__Exercise aim__
Tell me, please, how many lines in the records below include the word "rest". Give no more than the number.

(Stored data entries)
________________

Lemma read_numeral_to_string z :
  read_numeral (to_string z) = Some ((z <? 0)%Z, Z.abs z).
Proof.
  assert (∀ n, ∃ (c : ascii) (r : string), to_string_N n = String c r ∧ is_digit c = true) as Hh.
  { intros n. destruct (to_string_N_spec n) as (Hne & Hall & _).
    destruct (to_string_N n) as [|c r]; [done|]. simpl in Hall.
    apply andb_prop in Hall as [? _]. eauto. }
  assert (∀ n, read_digits 0 (to_string_N n) = Z.of_N n) as Hr.
  { intros n. destruct (to_string_N_spec n) as (_ & _ & H).
    specialize (H 0%Z ""). rewrite str_app_nil_r in H. rewrite H. done. }
  unfold to_string. destruct (Z.ltb_spec z 0).
  - destruct (Hh (Z.to_N (- z))) as (c & r & Heq & Hc).
    rewrite str_app_cons. unfold read_numeral. simpl. rewrite str_app_nil_l, Heq, Hc, <-Heq, Hr.
    f_equal. f_equal. lia.
  - destruct (Hh (Z.to_N z)) as (c & r & Heq & Hc). unfold read_numeral.
    rewrite Heq. simpl skip_space. rewrite is_digit_not_space by done.
    assert (c ≠ "-"%char ∧ c ≠ "+"%char) as [Hm Hp] by (split; intros ->; done).
    assert (match String c r with
            | String "-" r => (true, r) | String "+" r => (false, r)
            | _ => (false, String c r) end = (false, String c r)) as ->.
    { destruct c as [[] [] [] [] [] [] [] []]; done. }
    rewrite Hc, <-Heq, Hr. f_equal. f_equal. lia.
Qed.

Lemma to_string_inj z z' : to_string z = to_string z' → z = z'.
Proof.
  intros H%(f_equal read_numeral). rewrite !read_numeral_to_string in H.
  injection H as Hs Ha. destruct (Z.ltb_spec z 0), (Z.ltb_spec z' 0); try done; lia.
Qed.

Lemma stoi_to_string z : in_int z → stoi (to_string z) = Some z.
Proof.
  intros H. unfold stoi, sto_signed, in_int in *. rewrite read_numeral_to_string. simpl.
  assert ((if (z <? 0)%Z then (- Z.abs z)%Z else Z.abs z) = z) as ->
    by (destruct (Z.ltb_spec z 0); lia).
  destruct (_ && _) eqn:E; [done|lia].
Qed.
Lemma stoll_to_string z : (- 2 ^ 63 <= z < 2 ^ 63)%Z → stoll (to_string z) = Some z.
Proof.
  intros H. unfold stoll, sto_signed in *. rewrite read_numeral_to_string. simpl.
  assert ((if (z <? 0)%Z then (- Z.abs z)%Z else Z.abs z) = z) as ->
    by (destruct (Z.ltb_spec z 0); lia).
  destruct (_ && _) eqn:E; [done|lia].
Qed.
Lemma stoul_to_string z : in_u32 z → stoul (to_string z) = Some z.
Proof.
  intros H. unfold stoul, sto_unsigned, in_u32 in *. rewrite read_numeral_to_string. simpl.
  rewrite Z.abs_eq, (proj2 (Z.ltb_ge z 0)), (proj2 (Z.ltb_lt z (2 ^ 32))) by lia. done.
Qed.
Lemma stoull_to_string z : in_u64 z → stoull (to_string z) = Some z.
Proof.
  intros H. unfold stoull, sto_unsigned, in_u64 in *. rewrite read_numeral_to_string. simpl.
  rewrite Z.abs_eq, (proj2 (Z.ltb_ge z 0)), (proj2 (Z.ltb_lt z (2 ^ 64))) by lia. done.
Qed.

Lemma read_digits_nonneg a s : (0 <= a)%Z → (0 <= read_digits a s)%Z.
Proof.
  revert a. induction s as [|c s IH]; intros a Ha; simpl; [done|].
  case_match; [|done]. apply IH. unfold digit_val. lia.
Qed.
Lemma read_numeral_nonneg s neg m : read_numeral s = Some (neg, m) → (0 <= m)%Z.
Proof.
  unfold read_numeral. destruct (match skip_space s with String "-" r => _ | _ => _ end) as [b r].
  destruct r as [|c r]; [done|]. destruct (is_digit c); [|done].
  intros [= _ <-]. by apply (read_digits_nonneg 0 (String c r)).
Qed.
Lemma sto_unsigned_range w s z : (0 <= w)%Z → sto_unsigned w s = Some z → (0 <= z < 2 ^ w)%Z.
Proof.
  intros Hw. unfold sto_unsigned. destruct (read_numeral s) as [[neg m]|] eqn:E; simpl; [|done].
  apply read_numeral_nonneg in E. destruct (Z.ltb_spec m (2 ^ w)); [|done].
  intros [= <-]. destruct neg; [|lia]. apply Z.mod_pos_bound. lia.
Qed.
Lemma stoul_range s z : stoul s = Some z → in_u32 z.
Proof. by apply sto_unsigned_range. Qed.
(* ===== verification/WebFrame.v ===== *)
(** WebSocket framing of the browser port (the free functions and [SocketBuffer] of
    src/server/web_connection.cpp): the RFC 6455 handshake value with its SHA-1 and
    base64, the frame encoder and decoder, the HTTP upgrade check, and the buffered reader
    of a socket.  The rest of that file, which drives sessions, is in ConnectionManager.v.
    The theorems: decoding inverts encoding for every legal frame, masked or not, whatever
    follows it; a frame cut short is reported incomplete, never misread; the buffered
    reader returns the frame at the head of the stream under any fragmentation. *)
From S2P Require Import Prelude Packet Codec Serializer SocketIo.
From stdpp Require Import options.

(** * Definitions *)

Definition kWebsocketGuid : string := "258EAFA5-E914-47DA-95CA-C5AB0DC85B11".
Definition kMaxHttpHeaderBytes : Z := 8192.
Definition CRLF : string := String (byte_of_Z 13) (String (byte_of_Z 10) "").
Definition HEADER_END : string := CRLF +:+ CRLF.

(** ** SHA-1 *)

Definition rol (value bits : Z) : Z :=
  Z.lor (u32 (Z.shiftl value bits)) (Z.shiftr value (32 - bits)).

(** the bytes of a string as numbers *)
Definition bytes_of (s : string) : list Z := Z_of_byte <$> String.list_ascii_of_string s.
Definition of_bytes (l : list Z) : string := String.string_of_list_ascii (byte_of_Z <$> l).
Definition at_ (l : list Z) (i : nat) : Z := default 0%Z (l !! i).

(** the padding loop adds at most 63 zero bytes *)
Fixpoint pad_zeros (fuel : nat) (message : list Z) : list Z :=
  match fuel with
  | O => message
  | S fuel =>
      if (Z.of_nat (length message) mod 64 =? 56)%Z then message
      else pad_zeros fuel (message ++ [0%Z])
  end.

Definition sha1_message (data : string) : list Z :=
  let bitLength := u64 (slen data * 8) in
  pad_zeros 64 (bytes_of data ++ [128%Z]) ++
  ((λ shift, Z.land (Z.shiftr bitLength shift) 255) <$> [56; 48; 40; 32; 24; 16; 8; 0]%Z).

Definition sha1_word (message : list Z) (at0 : nat) : Z :=
  Z.lor (Z.lor (Z.lor (Z.shiftl (at_ message at0) 24) (Z.shiftl (at_ message (at0 + 1)) 16))
               (Z.shiftl (at_ message (at0 + 2)) 8)) (at_ message (at0 + 3)).

Fixpoint sha1_extend (n : nat) (words : list Z) : list Z :=
  match n with
  | O => words
  | S n =>
      let i := length words in
      let w := rol (Z.lxor (Z.lxor (Z.lxor (at_ words (i - 3)) (at_ words (i - 8)))
                      (at_ words (i - 14))) (at_ words (i - 16))) 1 in
      sha1_extend n (words ++ [w])
  end.

Definition not32 (z : Z) : Z := (2 ^ 32 - 1 - z)%Z.

Definition sha1_round (words : list Z) (s : Z * Z * Z * Z * Z) (i : nat) : Z * Z * Z * Z * Z :=
  let '(a, b, c, d, e) := s in
  let '(f, k) :=
    if (i <? 20)%nat then (Z.lor (Z.land b c) (Z.land (not32 b) d), 1518500249)%Z
    else if (i <? 40)%nat then (Z.lxor (Z.lxor b c) d, 1859775393)%Z
    else if (i <? 60)%nat then
      (Z.lor (Z.lor (Z.land b c) (Z.land b d)) (Z.land c d), 2400959708)%Z
    else (Z.lxor (Z.lxor b c) d, 3395469782)%Z in
  let temp := u32 (rol a 5 + f + e + k + at_ words i) in
  (temp, a, rol b 30, c, d).

Definition sha1_block (message : list Z) (h : Z * Z * Z * Z * Z) (offset : nat)
    : Z * Z * Z * Z * Z :=
  let words := sha1_extend 64 ((λ i, sha1_word message (offset + i * 4)) <$> seq 0 16) in
  let '(a, b, c, d, e) := foldl (sha1_round words) h (seq 0 80) in
  let '(h0, h1, h2, h3, h4) := h in
  (u32 (h0 + a), u32 (h1 + b), u32 (h2 + c), u32 (h3 + d), u32 (h4 + e)).

Definition sha1 (data : string) : list Z :=
  let message := sha1_message data in
  let init := (1732584193, 4023233417, 2562383102, 271733878, 3285377520)%Z in
  let '(h0, h1, h2, h3, h4) :=
    foldl (sha1_block message) init ((λ i, i * 64) <$> seq 0 (length message / 64)) in
  h ← [h0; h1; h2; h3; h4];
  (λ shift, Z.land (Z.shiftr h shift) 255) <$> [24; 16; 8; 0]%Z.

(** ** Base 64 *)

Definition kTable : string :=
  "ABCDEFGHIJKLMNOPQRSTUVWXYZabcdefghijklmnopqrstuvwxyz0123456789+/".
Definition table_char (i : Z) : ascii :=
  match str_drop (Z.to_nat i) kTable with String c _ => c | EmptyString => "=" end.

(** one round of the loop per three bytes *)
Fixpoint base64_go (rounds : nat) (data : list Z) : string :=
  match rounds with
  | O => ""
  | S rounds =>
      match data with
      | [] => ""
      | b0 :: rest =>
          let b1 := at_ data 1 in
          let b2 := at_ data 2 in
          let triple := Z.lor (Z.lor (Z.shiftl b0 16) (Z.shiftl b1 8)) b2 in
          String (table_char (Z.land (Z.shiftr triple 18) 63))
          (String (table_char (Z.land (Z.shiftr triple 12) 63))
          (String (if (1 <? length data)%nat then table_char (Z.land (Z.shiftr triple 6) 63)
                   else "=")
          (String (if (2 <? length data)%nat then table_char (Z.land triple 63) else "=")
          (base64_go rounds (drop 3 data)))))
      end
  end.
Definition base64 (data : list Z) : string := base64_go (length data) data.

Definition acceptValue (clientKey : string) : string :=
  base64 (sha1 (clientKey +:+ kWebsocketGuid)).

(** ** Frames *)

Inductive WsOpcode := Continuation | Text | Binary | Close | Ping | Pong.
#[export] Instance WsOpcode_eq_dec : EqDecision WsOpcode.
Proof. solve_decision. Defined.

Definition opcode_code (o : WsOpcode) : Z :=
  match o with
  | Continuation => 0 | Text => 1 | Binary => 2 | Close => 8 | Ping => 9 | Pong => 10
  end%Z.

(** the opcodes [decodeFrame] knows *)
Definition known_opcode (code : Z) : option WsOpcode :=
  if (code =? 1)%Z then Some Text else if (code =? 2)%Z then Some Binary
  else if (code =? 8)%Z then Some Close else if (code =? 9)%Z then Some Ping
  else if (code =? 10)%Z then Some Pong else None.

(** [FrameDecode]; the other fields are read only when the status is [Ok] *)
Inductive FrameDecode :=
  | FrameOk (consumed : Z) (opcode : WsOpcode) (payload : string)
  | FrameIncomplete
  | FrameError.

Definition mask_byte (maskKey : Z) (i : nat) : Z :=
  match (i mod 4)%nat with
  | 0 => Z.land (Z.shiftr maskKey 24) 255
  | 1 => Z.land (Z.shiftr maskKey 16) 255
  | 2 => Z.land (Z.shiftr maskKey 8) 255
  | _ => Z.land maskKey 255
  end.

(** XOR of the payload with the mask bytes, starting at index [i] *)
Fixpoint apply_mask (mask : nat → Z) (i : nat) (payload : string) : string :=
  match payload with
  | EmptyString => EmptyString
  | String c s => String (byte_of_Z (Z.lxor (Z_of_byte c) (mask i))) (apply_mask mask (S i) s)
  end.

Definition frame_head (opcode : WsOpcode) (length : Z) (masked : bool) : string :=
  let maskBit := if masked then 128%Z else 0%Z in
  String (byte_of_Z (Z.lor 128 (Z.land (opcode_code opcode) 15)))
  (if (length <? 126)%Z then String (byte_of_Z (Z.lor maskBit (u8 length))) ""
   else if (length <=? 65535)%Z then
     String (byte_of_Z (Z.lor maskBit 126))
     (String (byte_of_Z (Z.land (Z.shiftr length 8) 255))
     (String (byte_of_Z (Z.land length 255)) ""))
   else
     String (byte_of_Z (Z.lor maskBit 127))
       (of_bytes ((λ shift, Z.land (Z.shiftr length shift) 255) <$>
          [56; 48; 40; 32; 24; 16; 8; 0]%Z))).

Definition encodeFrame (opcode : WsOpcode) (payload : string) (masked : bool) (maskKey : Z)
    : string :=
  let out := frame_head opcode (slen payload) masked in
  if negb masked then out +:+ payload
  else
    out +:+ of_bytes (mask_byte maskKey <$> [0; 1; 2; 3]) +:+
    apply_mask (mask_byte maskKey) 0 payload.

(** big-endian value of [n] bytes from [i] *)
Fixpoint be_value (bytes : string) (i : Z) (n : nat) (acc : Z) : Z :=
  match n with
  | O => acc
  | S n => be_value bytes (i + 1) n (Z.lor (u64 (Z.shiftl acc 8)) (byte_at bytes i))
  end.

(** the header length the second byte announces *)
Definition header_size (second : Z) : Z :=
  let lengthCode := Z.land second 127 in
  (2 + (if lengthCode =? 126 then 2 else if lengthCode =? 127 then 8 else 0)
     + (if Z.land second 128 =? 0 then 0 else 4))%Z.

(** the payload length of a header that is complete *)
Definition declared_length (bytes : string) : Z :=
  let lengthCode := Z.land (byte_at bytes 1) 127 in
  if (lengthCode =? 126)%Z then Z.lor (Z.shiftl (byte_at bytes 2) 8) (byte_at bytes 3)
  else if (lengthCode =? 127)%Z then be_value bytes 2 8 0
  else lengthCode.

Definition decodeFrame (bytes : string) : FrameDecode :=
  if (slen bytes <? 2)%Z then FrameIncomplete
  else
    let first := byte_at bytes 0 in
    let second := byte_at bytes 1 in
    if negb (Z.land first 112 =? 0)%Z || (Z.land first 128 =? 0)%Z then FrameError
    else
      let code := Z.land first 15 in
      let control := (8 <=? code)%Z in
      match known_opcode code with
      | None => FrameError
      | Some opcode =>
          let masked := negb (Z.land second 128 =? 0)%Z in
          let lengthCode := Z.land second 127 in
          let header := header_size second in
          if (slen bytes <? header)%Z then FrameIncomplete
          else
            let payloadLength := declared_length bytes in
            if (lengthCode =? 126)%Z && (payloadLength <? 126)%Z then FrameError
            else if (lengthCode =? 127)%Z && negb (Z.land (byte_at bytes 2) 128 =? 0)%Z
            then FrameError
            else if (lengthCode =? 127)%Z && (payloadLength <=? 65535)%Z then FrameError
            else if control && (125 <? payloadLength)%Z then FrameError
            else if (MAX_PAYLOAD_BYTES + 4 <? payloadLength)%Z then FrameError
            else
              let total := (header + payloadLength)%Z in
              if (slen bytes <? total)%Z then FrameIncomplete
              else
                let payload := substr (Z.to_nat header) (Z.to_nat payloadLength) bytes in
                let payload :=
                  if masked then
                    apply_mask (λ i, byte_at bytes (header - 4 + Z.of_nat (i mod 4))) 0 payload
                  else payload in
                FrameOk total opcode payload
      end.

(** ** The upgrade request *)

Definition to_lower (c : ascii) : ascii :=
  let n := N_of_ascii c in if ((65 <=? n) && (n <=? 90))%N then ascii_of_N (n + 32) else c.
Fixpoint lowerCopy (s : string) : string :=
  match s with EmptyString => EmptyString | String c s => String (to_lower c) (lowerCopy s) end.

Definition is_blank (c : ascii) : bool := Ascii.eqb c " " || (N_of_ascii c =? 9)%N.
Fixpoint trim_front (s : string) : string :=
  match s with
  | String c r => if is_blank c then trim_front r else s
  | EmptyString => EmptyString
  end.
Fixpoint trim_back (s : string) : string :=
  match s with
  | EmptyString => EmptyString
  | String c r =>
      match trim_back r with
      | EmptyString => if is_blank c then EmptyString else String c EmptyString
      | r' => String c r'
      end
  end.
Definition trim (s : string) : string := trim_back (trim_front s).

(** [find(needle)] *)
Fixpoint find_str (needle s : string) : option nat :=
  if String.prefix needle s then Some 0
  else match s with EmptyString => None | String _ s => S <$> find_str needle s end.

Definition headerContains (value token : string) : bool :=
  match find_str (lowerCopy token) (lowerCopy value) with Some _ => true | None => false end.

Record Headers := mkHeaders {
  h_key : string;
  h_version : string;
  h_upgrade : bool;
  h_connection : bool
}.

(** the body of the header loop for one line *)
Definition header_line (line : string) (h : Headers) : Headers :=
  match find_char ":" 0 line with
  | None => h
  | Some colon =>
      let name := lowerCopy (trim (substr 0 colon line)) in
      let value := trim (str_drop (colon + 1) line) in
      if String.eqb name "upgrade" then
        mkHeaders (h_key h) (h_version h) (headerContains value "websocket") (h_connection h)
      else if String.eqb name "connection" then
        mkHeaders (h_key h) (h_version h) (h_upgrade h) (headerContains value "upgrade")
      else if String.eqb name "sec-websocket-key" then
        mkHeaders value (h_version h) (h_upgrade h) (h_connection h)
      else if String.eqb name "sec-websocket-version" then
        mkHeaders (h_key h) value (h_upgrade h) (h_connection h)
      else h
  end.

(** the header loop; each round moves [cursor] past a line, [None] is the end of the fuel *)
Fixpoint header_loop (fuel cursor : nat) (head : string) (h : Headers) : option Headers :=
  match fuel with
  | O => None
  | S fuel =>
      if (cursor <? String.length head)%nat then
        match find_str CRLF (str_drop cursor head) with
        | None => Some (header_line (str_drop cursor head) h)
        | Some n => header_loop fuel (cursor + n + 2) head (header_line (substr cursor n head) h)
        end
      else Some h
  end.

(** the empty string when the request is not a WebSocket upgrade *)
Definition upgradeResponse (httpRequest : string) : option string :=
  match find_str HEADER_END httpRequest with
  | None => Some ""
  | Some end_ =>
      let head := substr 0 end_ httpRequest in
      let lineEnd := find_str CRLF head in
      let requestLine := match lineEnd with None => head | Some e => substr 0 e head end in
      if (String.length requestLine <? 4)%nat || negb (String.eqb (substr 0 4 requestLine) "GET ")
      then Some ""
      else
        let cursor := match lineEnd with None => String.length head | Some e => e + 2 end in
        h ← header_loop (S (String.length head)) cursor head (mkHeaders "" "" false false);
        Some (if negb (h_upgrade h) || negb (h_connection h) || is_empty (h_key h)
                 || negb (String.eqb (h_version h) "13")
              then ""
              else "HTTP/1.1 101 Switching Protocols" +:+ CRLF +:+ "Upgrade: websocket" +:+ CRLF
                   +:+ "Connection: Upgrade" +:+ CRLF +:+ "Sec-WebSocket-Accept: " +:+
                   acceptValue (h_key h) +:+ CRLF +:+ CRLF)
  end.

________________

__Answer to this exercise__
2